Feature request: two-level SEM with random intercepts

andreaphsz commented 6 years ago

Since lavaan v0.6-1 supports two-level SEM with random intercepts, do you intend to implement this feature in semTools for multiple imputations? Thank you very much!

TDJorgensen commented 6 years ago

have you tried it?

andreaphsz commented 6 years ago

Yes, I did. With the Galo example from Yves Rosseels slides, see http://users.ugent.be/~yrosseel/lavaan/tubingen2017/multilevelSEM_part1.pdf , page 121ff. I did the multiple imputation with

library(semTools)
library(mice)

fit.mi <- sem.mi(model, data = Galo, cluster="school", fixed.x = FALSE,
                 verbose = TRUE, std.lv = TRUE, h1 = TRUE,
                 m = 5, miPackage="mice")

and got

Fehler in is.mids(data) : Argument "data" fehlt (ohne Standardwert)

TDJorgensen commented 6 years ago

I found the problem that cause this error message and fixed it. But I tried running the example and it still fails. I found the first problem, which is that runMI() only checks for multiple groups, not multiple levels. So I will need to do some work to figure out what else might need to be updated. I'll keep working with this example, and suggest Yves add some new multilevel lavInspect() output options that I will need. I'll post here again when I make some progress, probably sometime in September.

FYI, imputing the data correctly with mice() requires passing arguments to make sure the two-level structure of the data are accounted for. I would recommend imputing the data first, to make sure you can get that working correctly. Then you can pass a list of imputed data sets to sem.mi().
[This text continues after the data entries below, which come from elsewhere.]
(** * Fib: the submit/compute/result pipeline

    A verification development for the Fibonacci calculator service:
    the Express gateway ([server/index.js], route [POST /values]) and the
    Redis worker ([worker/index.js], function [fib] and the subscription
    handler).  The JavaScript is embedded shallowly: pure functions are
    Rocq functions, the asynchronous handlers are computations in a small
    state-and-exception monad over the three stores they share. *)

From Stdlib Require Import ZArith Lia Ascii String List Bool.
From Stdlib Require Import DecimalString DecimalPos DecimalZ.
From Stdlib Require DecimalFacts DecimalN.
From Stdlib Require Import Sorted Permutation.
From stdpp Require Import base strings gmap list.

Local Open Scope Z_scope.

(** ** The JavaScript runtime, as far as the two programs use it *)

Module Js.

(** *** Strings

    A JavaScript string is modelled by a [string] whose characters are the
    code units 0..255. *)

(** [StrWhiteSpaceChar] restricted to those code units: TAB, LF, VT, FF, CR,
    SP and NBSP. *)
Definition isStrWhiteSpaceChar (c : ascii) : bool :=
  let n := Z.of_N (N_of_ascii c) in
  ((9 <=? n) && (n <=? 13)) || (n =? 32) || (n =? 160).

(** [TrimString(s, start)]. *)
Fixpoint trimStart (s : string) : string :=
  match s with
  | String c r => if isStrWhiteSpaceChar c then trimStart r else s
  | EmptyString => EmptyString
  end.

Definition digitValue (c : ascii) : option Z :=
  let n := Z.of_N (N_of_ascii c) in
  if (48 <=? n) && (n <=? 57) then Some (n - 48) else None.
Definition fr_template (c : style) : string * string :=
  match c with
  | Artistic =>
      ("Belle création artistique, technique maîtrisée: ",
       ". Détails riches, style expressif, qualité musée.")
  | Logo =>
      ("Design de logo professionnel, style vectoriel épuré: ",
       ". Moderne, mémorable, design scalable avec symétrie parfaite.")
  | Render3D =>
      ("Rendu 3D haute qualité, éclairage cinématique: ",
       ". Qualité Octane render, matériaux réalistes, composition dramatique.")
  | Minimal =>
      ("Design minimaliste épuré: ",
       ". Simple, élégant, composition équilibrée avec espaces blancs intentionnels.")
  | Food =>
      ("Photographie culinaire professionnelle, présentation appétissante: ",
       ". Style gastronomique, éclairage parfait, détails savoureux, qualité 8K.")
  | Photo =>
      ("Photographie professionnelle, ultra haute résolution: ",
       ". Éclairage parfait, mise au point nette, couleurs vives, qualité 8K.")
  | Generic =>
      ("Image de haute qualité, détaillée: ",
       ". Qualité professionnelle, couleurs vives, excellente composition, résolution 4K.")
  end.

Definition all_styles : list style :=
  [Artistic; Logo; Render3D; Minimal; Food; Photo; Generic].

(** Every prefix and every suffix of one language. *)
Definition template_texts (t : style -> string * string) : list string :=
  flat_map (fun c => [fst (t c); snd (t c)]) all_styles.

(** [lang === 'en'] *)
Definition is_en (lang : json) : bool := Js.strict_eq_str lang "en".

(** [language || 'fr'], the argument the handler passes (line 90). *)
Definition lang_or_default (language : option json) : json :=
  Js.or_else language (JStr "fr").

Section WithRuntime.

(** [String.prototype.toLowerCase] of the runtime.  Its case table for
    the characters outside ASCII is not part of the repository; what
    the proofs use of it is stated where it is used. *)
Variable toLowerCase : string -> string.

(** The six detectors (lines 29-34). *)
Definition isArtistic (userPrompt : string) : bool :=
  Regex.regex_test artistic_words (toLowerCase userPrompt).
Definition isPhoto (userPrompt : string) : bool :=
  Regex.regex_test photo_words (toLowerCase userPrompt).
Definition isFood (userPrompt : string) : bool :=
  Regex.regex_test food_words (toLowerCase userPrompt).
Definition isLogo (userPrompt : string) : bool :=
  Regex.regex_test logo_words (toLowerCase userPrompt).
Definition is3D (userPrompt : string) : bool :=
  Regex.regex_test render3d_words (toLowerCase userPrompt).
Definition isMinimal (userPrompt : string) : bool :=
  Regex.regex_test minimal_words (toLowerCase userPrompt).

(** [enhancePrompt], with the assignments to [stylePrefix] and
    [styleSuffix] of each branch written as the pair they produce. *)
Definition enhancePrompt (userPrompt : string) (lang : json) : string :=
  let '(stylePrefix, styleSuffix) :=
    if is_en lang then
      if isArtistic userPrompt then en_template Artistic
      else if isLogo userPrompt then en_template Logo
      else if is3D userPrompt then en_template Render3D
      else if isMinimal userPrompt then en_template Minimal
      else if isFood userPrompt then en_template Food
      else if isPhoto userPrompt then en_template Photo
      else en_template Generic
    else
      if isArtistic userPrompt then fr_template Artistic
      else if isLogo userPrompt then fr_template Logo
      else if is3D userPrompt then fr_template Render3D
      else if isMinimal userPrompt then fr_template Minimal
      else if isFood userPrompt then fr_template Food
      else if isPhoto userPrompt then fr_template Photo
      else fr_template Generic
  in stylePrefix +:+ userPrompt +:+ styleSuffix.

(** The reading of the specification: an ordered table of (detector,
    style) pairs, the first detector that holds decides, and the
    generic style is the fallback. *)
Definition precedence_table : list ((string -> bool) * style) :=
  [(isArtistic, Artistic); (isLogo, Logo); (is3D, Render3D);
   (isMinimal, Minimal); (isFood, Food); (isPhoto, Photo)].

Fixpoint first_match (table : list ((string -> bool) * style))
    (userPrompt : string) : style :=
  match table with
  | [] => Generic
  | (detect, c) :: rest =>
      if detect userPrompt then c else first_match rest userPrompt
  end.

Definition selected_style (userPrompt : string) : style :=
  first_match precedence_table userPrompt.

Definition template_of (lang : json) : style -> string * string :=
  if is_en lang then en_template else fr_template.

End WithRuntime.

(** A runtime whose input is ASCII text: every letter A-Z becomes a-z and
    nothing else changes. *)
Definition ascii_toLowerCase : string -> string := ascii_lower.

(** What the proofs use of a runtime's [toLowerCase]: a stretch of ASCII
    characters of the input comes out as its ASCII lower-casing, whatever
    surrounds it. *)
Definition lowercases_ascii (toLowerCase : string -> string) : Prop :=
  forall before word after : string,
    all_chars is_ascii word = true ->
    exists before' after' : string,
      toLowerCase (before +:+ word +:+ after)
      = before' +:+ ascii_lower word +:+ after'.

(** The prompt contains a keyword of the pattern [words], spelled in any
    letter case. *)
Definition has_keyword (words : list string) (userPrompt : string) : Prop :=
  exists word spelled before after : string,
    In word words
    /\ all_chars is_ascii spelled = true
    /\ ascii_lower spelled = word
    /\ userPrompt = before +:+ spelled +:+ after.

(** No prefix or suffix of the templates [other] occurs in the style
    text (prefix and suffix) [t]. *)
Definition shares_no_text (other : style -> string * string)
    (t : string * string) : bool :=
  forallb (fun txt => negb (occurs_in txt (fst t)) && negb (occurs_in txt (snd t)))
          (template_texts other).

End Enhancer.

(** ** The edge function ([serve] handler, index.ts lines 9-171) *)

Module EdgeFunction.
Import JsString Enhancer.

(** The request as the handler reads it: its method, and what
    [await req.json()] gives ([None] when the body is not JSON and the
    promise rejects). *)
Record Request : Type := {
  method : string;
  json_body : option json
}.

(** The one outgoing call: a POST to the chat-completions endpoint with
    the bearer key and the enhanced prompt as the user message. *)
Record FetchCall : Type := {
  bearer : string;
  content : string
}.

(** What the image API does with a call: [fetch] rejects, or it resolves
    with a status and a body that is read to its end ([None] when that
    body is not JSON), or it resolves with a status and the body cannot be
    read ([response.text()] and [response.json()] reject). *)
Inductive FetchReply : Type :=
  | NetworkFailure
  | Replied (status : Z) (payload : option json)
  | BodyLost (status : Z).

Record Env : Type := {
  LOVABLE_API_KEY : option string;
  fetch : FetchCall -> FetchReply
}.

(** Exceptions raised by the runtime rather than by a [throw] of the
    source; their message text is the engine's. *)
Inductive engine_fault : Type :=
  | BodyNotJson          (* req.json() rejects *)
  | DestructureNull      (* const { prompt, language } = null *)
  | NoToLowerCase        (* userPrompt.toLowerCase is not a function *)
  | FetchRejected        (* fetch(...) rejects *)
  | BodyNotRead          (* response.text() or response.json() rejects
                            while the body is read *)
  | ReplyNotJson         (* response.json() rejects *)
  | ReadOfNull           (* data.choices with data === null *)
  | NoStartsWith.        (* imageUrl.startsWith is not a function *)

Inductive thrown : Type :=
  | Error (message : string)
  | EngineError (fault : engine_fault).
TDJorgensen commented 6 years ago

OK, it mostly works, but I have only been able to check single-group multilevel model. I tried adding sex as a grouping variable, but it returned an error, so I'll need to find another example to see what might go wrong with multiple groups (probably the fitted() and resid() methods, and therefore fitMeasures() when requesting SRMR.) But most of the methods work for the single-group Galo example from his tutorial. As the comments below indicate, modindices.mi() returns an error (as does modindices() for complete data), and fitMeasures() returns an error for lavaan.mi objects when requesting incremental fit indices (true by default) because there is an error when trying to fit the baseline model. I'll try to resolve these issues later in September, but I think most of what you'll need is already available in the development version. If you want to save the CFI from each imputation, you can use the FUN= argument (see the bottom example on the ?runMI help page).
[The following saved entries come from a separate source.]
(** * Network economic state engine of the Filecoin agent twin

    A shallow embedding of [agentfil/filecoin_model.py] (class
    [FilecoinModel]) and of the constants of [agentfil/constants.py].

    Conventions of the embedding.

    - Python floats are idealised as exact rationals ([Q]), except in the
      share of the rewards ([_get_agent_power_proportion]), whose promise is
      about rounding: there every operation rounds to float64 and a zero
      divisor gives an infinity or NaN, as in numpy.  A cell holding NaN (a
      column created by a partial assignment) is an absent cell.
    - A pandas [DataFrame] with its default integer index is a finite map
      from (column name, row label) to a value, together with its number of
      rows.  The [date] column of [filecoin_df] is the day offset from
      [NETWORK_DATA_START], so a date is a [nat] and looking it up yields
      itself when it is inside the frame.
    - A Python exception ([KeyError], [IndexError]) and an arithmetic result
      that is not a rational (division by zero) is [None]. *)

From Stdlib Require Import QArith Qminmax Lqa Qround Qabs Qpower.
From stdpp Require Import gmap strings list fin_maps.

Local Open Scope string_scope.

(** ** constants.py *)

Definition EIB : Q := inject_Z (2 ^ 60).
Definition PIB : Q := inject_Z (2 ^ 50).
Definition TIB : Q := inject_Z (2 ^ 40).
Definition GIB : Q := inject_Z (2 ^ 30).
Definition SECTOR_SIZE : Q := (32 * GIB)%Q.
Definition MIN_VALUE : Q := (1 # 1000000)%Q.

(** ** Python and numpy numeric builtins *)

(** [max(a, b)]: the first argument unless the second is strictly larger. *)
Definition py_max (a b : Q) : Q := if Qlt_le_dec a b then b else a.

(** [min(a, b)]: the first argument unless the second is strictly smaller. *)
Definition py_min (a b : Q) : Q := if Qlt_le_dec b a then b else a.

(** [np.clip(x, lo, hi)] is [minimum(maximum(x, lo), hi)]. *)
Definition np_clip (x lo hi : Q) : Q := py_min (py_max x lo) hi.

(** [x / y] on floats; a zero divisor leaves the rationals. *)
Definition fdiv (x y : Q) : option Q :=
  if Qeq_bool y 0 then None else Some (x / y)%Q.

(** ** float64 arithmetic, where a property depends on the rounding

    The share of the rewards is computed on [np.float64] values, and what it
    promises is a matter of rounding and of the values that are not numbers.
    A float64 is modelled as a rational, an infinity or NaN; the result of
    an operation on finite values is the exact result rounded to the nearest
    number of 53 significant bits, ties to even.  The range of the exponent
    is not bounded (no overflow, no subnormal numbers) and a zero carries no
    sign: a zero divisor counts as [+0.0]. *)

Definition pow2 (e : Z) : Q := (2 ^ e)%Q.

(** The nearest integer, ties to the even one. *)
Definition rne (x : Q) : Z :=
  let f := Qfloor x in
  match (x - inject_Z f ?= 1 # 2)%Q with
  | Lt => f
  | Gt => (f + 1)%Z
  | Eq => if Z.even f then f else (f + 1)%Z
  end.
Lemma total_of_length {A} (l : list A) : total_of (λ _, 1%Z) l = Z.of_nat (length l).
Proof. induction l as [|a l IH]; simpl; lia. Qed.

(** ** Loop rules *)
Section loops.
Context {S A B : Type}.
Implicit Types (l : list A) (b : B) (s : S).

(** One invariant for every iteration of a loop whose body returns. *)
Lemma for_acc_inv (I : B → S → Prop) (f : B → A → go S B) l b s :
  (∀ b a s, a ∈ l → I b s → ∃ b' s', f b a s = (Ret b', s') ∧ I b' s') →
  I b s → ∃ b' s', for_acc l f b s = (Ret b', s') ∧ I b' s'.
Proof.
  revert b s. induction l as [|a l IH]; intros b s Hf HI; [by exists b, s|].
  destruct (Hf b a s) as (b1 & s1 & Hs1 & HI1); [set_solver|done|].
  simpl. rewrite (go_bind_run _ _ _ _ _ Hs1). apply IH; [set_solver|done].
Qed.

Lemma for_break_inv (I : B → S → Prop) (f : B → A → go S (B * bool)) l b s :
  (∀ b a s, a ∈ l → I b s → ∃ b' st s', f b a s = (Ret (b', st), s') ∧ I b' s') →
  I b s → ∃ b' s', for_break l f b s = (Ret b', s') ∧ I b' s'.
Proof.
  revert b s. induction l as [|a l IH]; intros b s Hf HI; [by exists b, s|].
  destruct (Hf b a s) as (b1 & st & s1 & Hs1 & HI1); [set_solver|done|].
  simpl. rewrite (go_bind_run _ _ _ _ _ Hs1).
  destruct st; [by exists b1, s1|]. apply IH; [set_solver|done].
Qed.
## install development version
devtools::install_github("simsem/semTools/semTools")

Galo <- read.table("http://users.ugent.be/~yrosseel/lavaan/tubingen2017/Galo.dat")
names(Galo) <- c("school", "sex", "galo", "advice", "feduc", "meduc",
                 "focc", "denom")

# missing data
Galo[Galo == 999] <- NA

model <- '
level: within
  wses =~ a*focc + b*meduc + c*feduc
  advice ~ wc*wses + wb*galo
  galo   ~ wa*wses
  # residual correlation
  focc ~~ feduc
level: between
  bses =~ a*focc + b*meduc + c*feduc
  advice ~ bc*bses + bb*galo
  galo   ~ ba*bses + denom
  feduc ~~ 0*feduc
# defined parameters
  wi := wa * wb
  bi := ba * bb
'
library(lavaan)
fit <- sem(model, data = Galo, cluster = "school", fixed.x = FALSE,
           missing = "fiml", std.lv = TRUE, h1 = TRUE)
fitmg <- sem(model, data = Galo, cluster = "school", fixed.x = FALSE,
             missing = "fiml", std.lv = TRUE, h1 = TRUE, group = "sex") # fails

summary(fit, fit.measures = TRUE, standardized = TRUE)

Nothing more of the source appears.